• _What you have to do_: Whenever a line in the entries below includes the string "unit", count that line. Report the total alone.

(Saved data entries)
(* ===== verification/PeerHandshake.v ===== *)
(** * Handshakes between peers

    [ssh-proxy-protocol/src/protocol_core/peer.rs] (the messages),
    [ssh-proxy-transport/src/peer_transport.rs] (the handshake, the candidates
    of automatic transport and the limits of QUIC options),
    [ssh-proxy-transport/src/server.rs] (what the listeners do with a
    connection) and [ssh-proxy-transport/src/remote_helper.rs] with
    [remote_helper/client.rs] (how a client opens a link).  The links
    themselves start where these functions return the stream. *)
From stdpp Require Import base list strings sorting.
From S2P Require Import Prelude RustStr IpAddr Stream Remote RouteDecision Collections Json Serde ControlFrame.

(** ** Messages *)

Inductive PeerProtocol := PSshNative | PQuicNative | PQuic | PTlsTcp | PTcp | PSshDirect | PSshExec.

#[global] Instance peer_protocol_eq_dec : EqDecision PeerProtocol.
Proof. solve_decision. Defined.

Definition peer_protocol_name (p : PeerProtocol) : string :=
  match p with
  | PSshNative => "ssh-native"
  | PQuicNative => "quic-native"
  | PQuic => "quic"
  | PTlsTcp => "tls-tcp"
  | PTcp => "tcp"
  | PSshDirect => "ssh-direct"
  | PSshExec => "ssh-exec"
  end.

Definition data_plane_label (p : PeerProtocol) : string :=
  match p with
  | PSshNative => "ssh-native"
  | PQuicNative => "quic-native"
  | PQuic => "quic-framed"
  | PTlsTcp => "tls-spx-framed"
  | PTcp => "plain-spx-framed"
  | PSshDirect => "ssh-direct-spx"
  | PSshExec => "ssh-exec-spx"
  end.

Definition peer_protocol_aliases : list (string * PeerProtocol) :=
  [("quic", PQuic);
   ("quic-native", PQuicNative); ("quic_native", PQuicNative); ("native-quic", PQuicNative); ("native_quic", PQuicNative);
   ("ssh-native", PSshNative); ("ssh_native", PSshNative); ("native-ssh", PSshNative); ("native_ssh", PSshNative);
   ("tls-tcp", PTlsTcp); ("tls_tcp", PTlsTcp); ("tls", PTlsTcp);
   ("tcp", PTcp); ("plain-tcp", PTcp); ("plain_tcp", PTcp); ("direct-tcp", PTcp); ("direct_tcp", PTcp);
   ("ssh-direct", PSshDirect); ("ssh_direct", PSshDirect); ("ssh-tcp", PSshDirect); ("ssh_tcp", PSshDirect);
   ("ssh-exec", PSshExec); ("ssh_exec", PSshExec); ("exec", PSshExec)].

(** [FromStr for PeerProtocol]. *)
Definition parse_peer_protocol (value : string) : option PeerProtocol :=
  map_get (to_ascii_lowercase value) peer_protocol_aliases.

(** The names serde derives with [rename_all = "kebab-case"]. *)
Definition peer_protocol_variants : list (string * PeerProtocol) :=
  [("ssh-native", PSshNative); ("quic-native", PQuicNative); ("quic", PQuic); ("tls-tcp", PTlsTcp); ("tcp", PTcp);
   ("ssh-direct", PSshDirect); ("ssh-exec", PSshExec)].

Record PeerHello := MkPeerHello {
  ph_version : Z;
  ph_node : string;
  ph_protocols : list PeerProtocol;
  ph_features : list string;
  ph_feature_bits : list (string * Value);
  ph_binary_version : option string;
  ph_os : option string;
  ph_arch : option string;
}.

Record PeerWelcome := MkPeerWelcome {
  pw_version : Z;
  pw_node : string;
  pw_accepted : option PeerProtocol;
  pw_features : list string;
  pw_feature_bits : list (string * Value);
  pw_binary_version : option string;
  pw_os : option string;
  pw_arch : option string;
  pw_message : string;
}.

Definition ser_protocol (p : PeerProtocol) : Value := Str (peer_protocol_name p).

Definition peer_hello_value (h : PeerHello) : Value :=
  Object ([("version", ser_uint (ph_version h)); ("node", Str (ph_node h));
           ("protocols", Array (ser_protocol <$> ph_protocols h)); ("features", Array (Str <$> ph_features h))]
          ++ ser_map "feature_bits" (ph_feature_bits h)
          ++ ser_some "binary_version" Str (ph_binary_version h)
          ++ ser_some "os" Str (ph_os h) ++ ser_some "arch" Str (ph_arch h)).

Definition de_peer_hello (v : Value) : option PeerHello :=
  _ ← de_shape 8 v;
  version ← de_required 0 "version" (de_uint 16) v;
  node ← de_required 1 "node" de_string v;
  protocols ← de_required 2 "protocols" (de_vec (de_enum peer_protocol_variants)) v;
  features ← de_required 3 "features" (de_vec de_string) v;
  feature_bits ← de_default 4 "feature_bits" de_map [] v;
  binary_version ← de_optional_default 5 "binary_version" de_string v;
  os ← de_optional_default 6 "os" de_string v;
  arch ← de_optional_default 7 "arch" de_string v;
  Some (MkPeerHello version node protocols features feature_bits binary_version os arch).

Definition peer_welcome_value (w : PeerWelcome) : Value :=
  Object ([("version", ser_uint (pw_version w)); ("node", Str (pw_node w));
           ("accepted", ser_option ser_protocol (pw_accepted w)); ("features", Array (Str <$> pw_features w))]
          ++ ser_map "feature_bits" (pw_feature_bits w)
          ++ ser_some "binary_version" Str (pw_binary_version w)
          ++ ser_some "os" Str (pw_os w) ++ ser_some "arch" Str (pw_arch w)
          ++ [("message", Str (pw_message w))]).

Definition de_peer_welcome (v : Value) : option PeerWelcome :=
  _ ← de_shape 9 v;
  version ← de_required 0 "version" (de_uint 16) v;
  node ← de_required 1 "node" de_string v;
  accepted ← de_optional 2 "accepted" (de_enum peer_protocol_variants) v;
  features ← de_required 3 "features" (de_vec de_string) v;
  feature_bits ← de_default 4 "feature_bits" de_map [] v;
  binary_version ← de_optional_default 5 "binary_version" de_string v;
  os ← de_optional_default 6 "os" de_string v;
  arch ← de_optional_default 7 "arch" de_string v;
  message ← de_required 8 "message" de_string v;
  Some (MkPeerWelcome version node accepted features feature_bits binary_version os arch message).

#[global] Instance peer_hello_wire : Wire PeerHello :=
  {| to_value := peer_hello_value; from_value := de_peer_hello |}.
#[global] Instance peer_welcome_wire : Wire PeerWelcome :=
  {| to_value := peer_welcome_value; from_value := de_peer_welcome |}.

Definition PEER_VERSION : Z := 1.

Definition default_features : list string :=
  ["frames-v1"; "socks5h"; "tcp-connect"; "udp-associate"; "ssh-native-direct-tcpip"; "quic-native-streams-v1"].
Definition default_feature_bits : list (string * Value) := map_of ((fun f => (f, Bool true)) <$> default_features).

Definition select_supported_protocol (requested supported : list PeerProtocol) : option PeerProtocol :=
  List.find (fun p => bool_decide (p ∈ supported)) requested.

(** ** The handshake *)

Definition HANDSHAKE_MAGIC : list byte := str_bytes "SPX1".
Definition MAX_HANDSHAKE : Z := 64 * 1024.

Inductive HandshakeError :=
| HsIo (e : io_error)
| HsMagic
| HsTooLarge (n : Z)
| HsDecode
| HsTimeout (label : string)
| HsVersion (remote : Z)
| HsUnexpected (accepted : PeerProtocol)
| HsRejected (message : string)
| HsToken
| HsMissing.

Section handshake.
Context {R W : Type} `{AsyncRead R} `{AsyncWrite W} `{SerdeJson}.
(** What was compiled in: [CARGO_PKG_VERSION], [consts::OS] and [consts::ARCH]. *)
Context (pkg_version os arch : string).
(** Whether the timer of an operation expires before it is done, and what the
    stream is like then. *)
Context (timer : string -> option (TcpStream R W -> TcpStream R W)).
Abbreviation peer := (sr (TcpStream R W) HandshakeError).

Definition hs_io {A} (m : sr (TcpStream R W) io_error A) : peer A := sr_map_err HsIo m.

Definition write_handshake {T} `{Wire T} (value : T) : peer unit :=
  let payload := json_text (to_value value) in
  _ ← sr_guard (len payload <=? MAX_HANDSHAKE) (HsTooLarge (len payload));
  _ ← hs_io (send (write_all HANDSHAKE_MAGIC));
  _ ← hs_io (send (write_all (be_bytes 4 (len payload))));
  _ ← hs_io (send (write_all payload));
  hs_io (send flush).

Definition read_handshake {T} `{Wire T} : peer T :=
  magic ← hs_io (recv (read_exact 4));
  _ ← sr_guard (bool_decide (magic = HANDSHAKE_MAGIC)) HsMagic;
  n ← hs_io (recv (read_exact 4));
  let n := be_value n in
  _ ← sr_guard (n <=? MAX_HANDSHAKE) (HsTooLarge n);
  payload ← hs_io (recv (read_exact n));
  sr_lift (ok_or HsDecode (json_parse payload ≫= from_value)).

Definition with_handshake_timeout {A} (operation : peer A) (label : string) : peer A := fun s =>
  match timer label with
  | Some interrupted => (Err (HsTimeout label), interrupted s)
  | None => operation s
  end.

Definition client_hello (node : string) (protocol : PeerProtocol) : PeerHello :=
  MkPeerHello PEER_VERSION node [protocol] default_features default_feature_bits (Some pkg_version) (Some os) (Some arch).

Definition client_handshake (node : string) (protocol : PeerProtocol) : peer PeerWelcome :=
  _ ← with_handshake_timeout (write_handshake (client_hello node protocol)) "write peer hello";
  welcome ← with_handshake_timeout (read_handshake (T := PeerWelcome)) "read peer welcome";
  _ ← sr_guard (pw_version welcome =? PEER_VERSION) (HsVersion (pw_version welcome));
  match pw_accepted welcome with
  | Some accepted => if decide (accepted = protocol) then mret welcome else sr_fail (HsUnexpected accepted)
  | None => sr_fail (HsRejected (pw_message welcome))
  end.

(** The server's decision on a hello. *)
Definition accepted_protocol (hello : PeerHello) (supported : list PeerProtocol) : option PeerProtocol :=
  if ph_version hello =? PEER_VERSION then select_supported_protocol (ph_protocols hello) supported else None.

Definition welcome_message (hello : PeerHello) (accepted : option PeerProtocol) : string :=
  if negb (ph_version hello =? PEER_VERSION) then
    "unsupported peer version " +:+ display_uint (ph_version hello) +:+ "; expected " +:+ display_uint PEER_VERSION
  else match accepted with None => "no mutually supported peer protocol" | Some _ => "ok" end.

Definition server_welcome (node : string) (hello : PeerHello) (supported : list PeerProtocol) : PeerWelcome :=
  let accepted := accepted_protocol hello supported in
  MkPeerWelcome PEER_VERSION node accepted default_features default_feature_bits (Some pkg_version) (Some os) (Some arch)
    (welcome_message hello accepted).

Definition server_handshake (node : string) (supported : list PeerProtocol) : peer PeerHello :=
  hello ← with_handshake_timeout (read_handshake (T := PeerHello)) "read peer hello";
  let welcome := server_welcome node hello supported in
  _ ← with_handshake_timeout (write_handshake welcome) "write peer welcome";
  match pw_accepted welcome with
  | None => sr_fail (HsRejected (pw_message welcome))
  | Some _ => mret hello
  end.

(** ** Listeners *)

(** [verify_token] of [server.rs]. *)
Definition verify_transport_token (expected : option string) : peer unit :=
  match expected with
  | Some expected =>
    n ← hs_io (recv (read_exact 2));
    token ← hs_io (recv (read_exact (be_value n)));
    if decide (token = str_bytes expected) then mret tt else sr_fail HsToken
  | None => mret tt
  end.

(** The task of a connection of the plain listener and of the TLS listener (on
    the stream that TLS has accepted): with which protocol the stream is handed
    to the framed transport. *)
Definition serve_plain (expected : option string) (node : string) : peer PeerProtocol :=
  _ ← verify_transport_token expected;
  _ ← server_handshake node [PSshDirect; PTcp];
  mret PTcp.

Definition serve_tls (node : string) : peer PeerProtocol :=
  _ ← server_handshake node [PTlsTcp];
  mret PTlsTcp.

(** [accept_quic_peer_control]. *)
Definition SUPPORTED_QUIC_PROTOCOLS : list PeerProtocol := [PQuicNative; PQuic].

Definition accept_quic_peer_control (node : string) : peer (PeerProtocol * PeerHello) :=
  hello ← server_handshake node SUPPORTED_QUIC_PROTOCOLS;
  match select_supported_protocol (ph_protocols hello) SUPPORTED_QUIC_PROTOCOLS with
  | Some accepted => mret (accepted, hello)
  | None => sr_fail HsMissing
  end.

(** ** Opening a link *)

Definition send_transport_token (token : option string) : peer unit :=
  match token with
  | Some token =>
    let bytes := str_bytes token in
    _ ← sr_guard (len bytes <=? u_max 16) HsToken;
    _ ← hs_io (send (write_all (be_bytes 2 (len bytes))));
    _ ← hs_io (send (write_all bytes));
    hs_io (send flush)
  | None => mret tt
  end.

• _Solution for this problem_: 3